Let yourself become more ambitious—figure out the most interesting version of where what you’re working on could go. Then talk about that big vision and work relentlessly towards it, but always have a reasonable next step. You don’t want step one to be incorporating the company and step two to be going to Mars. 让你自己变得更有野心找出你正在做的事情最有趣的版本。 然后谈论那个大的愿景,并坚持不懈地朝着它努力,但总是有一个合理的下一步。 你不希望第一步是合并公司,第二步是去火星。

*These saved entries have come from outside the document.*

(** ** UNKNOWN-ATTRIBUTES (ov_stun_unknown_attributes.c) *)

Definition ov_stun_attribute_frame_is_unknown_attributes (m : mem) (buffer : ptr) (length : Z)
    : option bool :=
  if (buffer =? NULL) || (length <? 8) then Some false else
  type ← ov_stun_attribute_get_type m buffer length;
  size ← ov_stun_attribute_get_length m buffer length;
  if negb (type =? STUN_UNKNOWN_ATTRIBUTES) then Some false else
  if length <? size + 4 then Some false else Some true.

(** [for (i = 0; i < size; i += 2) ov_list_push(list, buffer + 4 + i)] *)
Fixpoint push_pointers (fuel : nat) (p i size : Z) (out : list ptr) : option (list ptr) :=
  match fuel with
  | O => None
  | S fuel => if negb (i <? size) then Some out
              else push_pointers fuel p (i + 2) size (out ++ [p + i])
  end.
(** The [ov_list] of pointers, [None] for [NULL]. *)
Definition ov_stun_unknown_attributes_decode (m : mem) (buffer : ptr) (length : Z)
    : option (option (list ptr)) :=
  valid ← ov_stun_attribute_frame_is_unknown_attributes m buffer length;
  if negb valid then Some None else
  size ← ov_stun_attribute_get_length m buffer length;
  l ← push_pointers (S (Z.to_nat size)) (buffer + 4) 0 size [];
  Some (Some l).

Definition ov_stun_unknown_attributes_decode_pointer (m : mem) (pointer : ptr) : option Z :=
  if pointer =? NULL then Some 0 else v ← load16 m pointer; Some (ntohs v).

(** The loop that fills the local array [content]. *)
Fixpoint unknown_content (m : mem) (array : ptr) (n : nat) : option (list Z) :=
  match n with
  | O => Some []
  | S n =>
      v ← load16 m array;
      rest ← unknown_content m (array + 2) n;
      Some (u8 (htons v) :: u8 (htons v .>> 8) :: rest)
  end.
Definition ov_stun_unknown_attributes_encode (m : mem) (buffer : ptr) (length : Z) (next array : ptr)
    (array_last : Z) : encoded :=
  if (buffer =? NULL) || (array =? NULL) || (array_last <? 1) then Some (false, None, m) else
  let required := u64 (array_last * 2 + 4) in
  let pad := padding required in
  let required := required + pad in
  if length <? required then Some (false, None, m) else
  content ← unknown_content m array (Z.to_nat array_last);
  '(ok, nx, m) ← encode_local m buffer length next STUN_UNKNOWN_ATTRIBUTES content (required - 4 - pad);
  Some (ok, (match nx with Some p => Some p | None => set_next next (buffer + required) end), m).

Be willing to make a very long-term commitment to what you’re doing. Most people aren’t, which is part of the reason they pick “easy” startups. In a world of compounding advantages where most people are operating on a 3 year timeframe and you’re operating on a 10 year timeframe, you’ll have a very large edge. 愿意为你正在做的事情做出长期的承诺。 大多数人都不是,这也是他们选择“容易”创业的部分原因。 在一个复合优势的世界里,大多数人都在3年的时间框架内运作,而你在10年的时间框架内运作,你将拥有非常大的优势。
Thanks to Luke Miles for reviewing drafts of this. 感谢卢克·迈尔斯审阅了这篇文章的草稿。
[1] Another solution to this problem is to think about startups that can become quite successful with less than ten people. As compensation packages from the giant tech companies continue to increase, I suspect this will become a trend. [1]这个问题的另一个解决方案是考虑那些只有不到十个人就能取得巨大成功的初创公司。 随着大型科技公司的薪酬不断增加,我怀疑这将成为一种趋势。